With access to archives in the United States and Asia, as well as to many of the major players in all three countries, the book blends the tectonic shifts in diplomacy with bitter domestic politics and the personalities driving them. It is a story not only of an overstretched America, but also of the rise and fall and rise of the great powers of Asia. The about-turn of Japan—from a colossus seemingly poised for world domination to a nation in inexorable decline in the space of two decades—has few parallels in modern history, as does the rapid rise of China—a country whose military is now larger than those of Japan, South Korea, Taiwan and southeast Asia’s combined.

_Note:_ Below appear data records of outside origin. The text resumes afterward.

Lemma open_node_represents m s o ino k wrong :
  represents m s o -> file_handle_counter s < m -> m <= u64_max -> wrong <> EBUSY ->
  represents m (open_node s ino k wrong).2 (opened_by (open_node s ino k wrong).1 ino o) /\
  file_handle_counter (open_node s ino k wrong).2 <= file_handle_counter s + 1 /\
  (open_node s ino k wrong).1 <> Panic /\ (open_node s ino k wrong).1 <> Err EBUSY.
Proof.
  intros R Hc Hm Hw; unfold open_node.
  destruct (node_at s ino) as [n|] eqn:En; [|split_and!; [exact R|cbn; lia|done|done]].
  destruct (negb _); [split_and!; [exact R|cbn; lia|done|cbn; congruence]|].
  destruct (rep_node _ _ _ R _ _ En) as (Hs & Hgc & Hh); rewrite Hgc.
  cbn [alloc_fd]; unfold add_handler; rewrite Hgc; cbn [fst snd opened_by].
  assert (wrap_u64 (file_handle_counter s + 1) = file_handle_counter s + 1) as Hw1.
  { unfold wrap_u64, u64_max in *; pose proof (rep_counter _ _ _ R); rewrite Z.mod_small; lia. }
  pose proof (represents_set m s o ino n (handlers n ++ [file_handle_counter s])
    ({[(ino, file_handle_counter s)]} ∪ o) (file_handle_counter s + 1) R En) as Hset.
  cbn in Hset; unfold set_node; cbn; rewrite Hw1; split; [|split_and!; [lia|done|done]]; apply Hset; clear Hset.
  - lia.
  - apply StronglySorted_app_2; [|done|repeat constructor].
    intros a b Ha ->%list_elem_of_singleton; apply Hh in Ha; apply (rep_used _ _ _ R) in Ha as [Ha _]; done.
  - intros fh; rewrite elem_of_app, list_elem_of_singleton, Hh; set_solver.
  - intros i fh Hi; set_solver.
  - intros fh [Hfh|Hfh]%elem_of_union; [|apply (rep_used _ _ _ R) in Hfh; lia].
    apply elem_of_singleton in Hfh; injection Hfh as ->; lia.
  - intros i fh H1 H2; apply elem_of_union in H1, H2; destruct H1 as [H1|H1], H2 as [H2|H2].
    + set_solver.
    + apply elem_of_singleton in H1; injection H1 as ->; apply (rep_used _ _ _ R) in H2; lia.
    + apply elem_of_singleton in H2; injection H2 as -> ->; done.
    + by eapply (rep_unique _ _ _ R).
Qed.

Lemma sorted_delete i (l : list Z) : StronglySorted Z.lt l -> StronglySorted Z.lt (delete i l).
Proof.
  intros Hs; revert i; induction Hs as [|x l Hs IH Hx]; intros [|i]; cbn; [constructor..|done|].
  constructor; [apply IH|]; rewrite Forall_forall in *; intros y Hy; apply Hx.
  eapply elem_of_sublist in Hy; [exact Hy|apply sublist_delete].
Qed.

Lemma sorted_delete_elem i (l : list Z) x y :
  StronglySorted Z.lt l -> l !! i = Some x -> y ∈ delete i l <-> y ∈ l /\ y <> x.
Proof.
  intros Hs; revert i; induction Hs as [|z l Hs IH Hz]; intros [|i] Hi; try done; cbn in *.
  - injection Hi as ->; rewrite Forall_forall in Hz; split; [|set_solver].
    intros Hy; split; [set_solver|]; intros ->; specialize (Hz x Hy); lia.
  - assert (x ∈ l) by (by eapply list_elem_of_lookup_2); rewrite Forall_forall in Hz; specialize (Hz x ltac:(done)).
    rewrite elem_of_cons, IH, elem_of_cons by done; split; [intros [->|[]]; split; auto; lia|].
    intros [[->|] ?]; auto.
Qed.

Lemma unregister_represents m s o ino fh n n' :
  represents m s o -> node_at s ino = Some n -> unregister_handler n fh = Some n' ->
  represents m (set_node s ino n') (o ∖ {[(ino, fh)]}).
Proof.
  intros R En Hu; unfold unregister_handler, have_handler in Hu; case_bool_decide as Hfh; [|done].
  destruct (rep_node _ _ _ R _ _ En) as (Hs & Hgc & Hh).
  destruct (list_find (eq fh) (handlers n)) as [[i y]|] eqn:Ef.
  2: { apply list_find_None in Ef; rewrite Forall_forall in Ef; by destruct (Ef fh Hfh). }
  assert (n' = n <| handlers := delete i (handlers n) |>) as ->.
  { injection Hu as <-; cbn; by rewrite Ef. }
  apply list_find_Some in Ef as (Hi & <- & _); clear Hu.
  pose proof (represents_set m s o ino n (delete i (handlers n)) (o ∖ {[(ino, fh)]})
    (file_handle_counter s) R En) as Hset.
  assert (s <| file_handle_counter := file_handle_counter s |> = s) as Hid by (by destruct s).
  rewrite Hid in Hset; apply Hset; clear Hset Hid.
  - pose proof (rep_counter _ _ _ R); lia.
  - by apply sorted_delete.
  - intros f; rewrite (sorted_delete_elem _ _ fh), Hh by done; set_solver.
  - set_solver.
  - intros f [Hf _]%elem_of_difference; by apply (rep_used _ _ _ R ino).
  - intros j f [H1 _]%elem_of_difference [H2 _]%elem_of_difference; by eapply (rep_unique _ _ _ R).
Qed.

Lemma release_represents m s o ino fh :
  represents m s o ->
  represents m (release s ino fh).2 (released_by (release s ino fh).1 ino fh o) /\
  file_handle_counter (release s ino fh).2 = file_handle_counter s.
Proof.
  intros R; unfold release; destruct (node_at s ino) as [n|] eqn:En; [|split; [exact R|done]].
  destruct (unregister_handler n fh) as [n'|] eqn:Eu; [|split; [exact R|done]].
  split; [by eapply unregister_represents|done].
Qed.

Lemma releasedir_represents m s o ino fh :
  represents m s o ->
  represents m (releasedir s ino fh).2 (released_by (releasedir s ino fh).1 ino fh o) /\
  file_handle_counter (releasedir s ino fh).2 = file_handle_counter s.
Proof.
  intros R; unfold releasedir; destruct (node_at s ino) as [n|] eqn:En; [|split; [exact R|done]].
  destruct (negb _); [split; [exact R|done]|].
  destruct (have_handler n fh) eqn:Eh; cbn [negb]; [|split; [exact R|done]].
  split; [|done]; cbn [fst snd released_by].
  assert (exists n', unregister_handler n fh = Some n') as [n' Hu] by (unfold unregister_handler; rewrite Eh; eauto).
  rewrite Hu; by eapply unregister_represents.
Qed.

(** A tree none of whose nodes has a handle. *)
Lemma represents_fresh m s t g :
  0 <= file_handle_counter s <= m ->
  Forall (fun n => handlers n = [] /\ gc n = false) t ->
  represents m {| generation := g; tree := t; file_handle_counter := file_handle_counter s |} ∅.
Proof.
  intros Hc Ht; split; [done| |set_solver|set_solver].
  intros ino n Hn; unfold node_at in Hn; case_match; [done|]; cbn in Hn.
  apply (Forall_lookup_1 _ _ _ _ Ht) in Hn as [-> ->]; split_and!; [constructor|done|set_solver].
Qed.

Lemma fuse_step_represents m x op :
  represents m x.1 x.2 -> file_handle_counter x.1 < m -> m <= u64_max ->
  represents m (fuse_step x op).1 (fuse_step x op).2 /\
  file_handle_counter (fuse_step x op).1 <= file_handle_counter x.1 + 1.
Proof.
  destruct x as [s o]; cbn [fst snd]; intros R Hc Hm.
  destruct op as [now random|now random files|ino|ino|ino fh|ino fh]; cbn [fuse_step].
  - unfold init; destruct (tree s) as [|r t] eqn:Et; cbn [fst snd]; [|split; [done|lia]].
    assert (o = ∅) as ->.
    { apply set_eq; intros [i fh]; split; [|set_solver].
      intros Hi; apply (rep_used _ _ _ R) in Hi as [_ [n Hn]]; unfold node_at in Hn; rewrite Et in Hn; by case_match. }
    split; [|cbn; lia]; change (represents m {| generation := generation s; tree := [new_root now random];
      file_handle_counter := file_handle_counter s |} ∅).
    apply represents_fresh; [apply (rep_counter _ _ _ R)|by repeat constructor].
  - unfold load_file_list; pose proof (build_tree_spec now random files) as Ht.
    destruct (build_tree now random files) as [t|e|]; cbn [mbind outcome_bind fst snd]; [|split; [done|lia]..].
    destruct Ht as [_ ->]; split; [|cbn; lia]; apply represents_fresh; [apply (rep_counter _ _ _ R)|].
    apply Forall_lookup; intros i n Hi; by apply reference_lookup in Hi as [[_ ->]|(k & d & _ & _ & ->)].
  - pose proof (open_node_represents m s o ino File ENFILE R Hc Hm ltac:(done)) as (H1 & H2 & _).
    unfold open; destruct (open_node s ino File ENFILE); cbn in *; done.
  - pose proof (open_node_represents m s o ino Directory ENOTDIR R Hc Hm ltac:(done)) as (H1 & H2 & _).
    unfold opendir; destruct (open_node s ino Directory ENOTDIR); cbn in *; done.
  - pose proof (release_represents m s o ino fh R) as [H1 H2].
    destruct (release s ino fh); cbn in *; split; [done|lia].
  - pose proof (releasedir_represents m s o ino fh R) as [H1 H2].
    destruct (releasedir s ino fh); cbn in *; split; [done|lia].
Qed.

(** File handles: after any requests, of which fewer than 2^64, the handles
    of each node are in increasing order, a handle passes the check of a node
    exactly when it was given out for that node and neither released nor lost
    with a new file list, it belongs to that node only, and no node refuses to
    be opened because it is being collected. *)
Theorem handles_are_those_open ops :
  Z.of_nat (length ops) <= u64_max ->
  let x := foldl fuse_step (new_server, ∅) ops in
  forall ino n fh, node_at x.1 ino = Some n ->
    StronglySorted Z.lt (handlers n) /\ (have_handler n fh = true <-> (ino, fh) ∈ x.2) /\ gc n = false /\
    forall ino', (ino, fh) ∈ x.2 -> (ino', fh) ∈ x.2 -> ino' = ino.
Proof.
  intros Hops.
  assert (forall ops x, represents u64_max x.1 x.2 ->
    file_handle_counter x.1 + Z.of_nat (length ops) <= u64_max ->
    represents u64_max (foldl fuse_step x ops).1 (foldl fuse_step x ops).2) as H.
  { clear; induction ops as [|op ops IH]; intros x R Hc; [done|]; cbn [foldl length] in *.
    destruct (fuse_step_represents u64_max x op R ltac:(lia) ltac:(lia)) as [R' Hc']; apply IH; [done|lia]. }
  specialize (H ops (new_server, ∅)); cbv zeta; intros ino n fh Hn.
  destruct H as [R1 R2 R3 R4]; [|cbn; lia|].
  { apply (represents_fresh u64_max new_server [] 0); [cbn; unfold u64_max; lia|constructor]. }
  destruct (R2 _ _ Hn) as (Hs & Hgc & Hh); split_and!; [done| |done|].
  - unfold have_handler; rewrite bool_decide_eq_true; apply Hh.
  - intros ino' H1 H2; by eapply R4.
Qed.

The confrontational course on which China and Japan are set is no simple spat between neighbours: the United States would be involved on the side of Japan in any military conflict between the two countries. The fallout would be an economic tsunami, affecting manufacturing centers, trade routes, and political capitals on every continent.
Richard McGregor is an award-winning journalist and author who has reported on high-level politics and economics in East Asia and on US national security issues. He was the Financial Times bureau chief in Beijing and Shanghai between 2000 and 2009, and headed the Washington office for four years from 2011. His book on the Chinese Communist Party published in 2010, The Party, was called a “masterpiece” by The Economist and won numerous awards in the US and overseas, including the Asia Society in New York award in 2011 for best book on Asia. McGregor was a fellow at the Wilson Center in 2015 and a visiting scholar at the Sigur Center at George Washington University in 2016. His new book, entitled Asia’s Reckoning, will be published by Viking Press and Penguin in September 2017.
The ANU China Seminar Series is supported by the China Institute, the Research School of Asia and the Pacific, and the Australian Centre on China in the World at The Australian National University.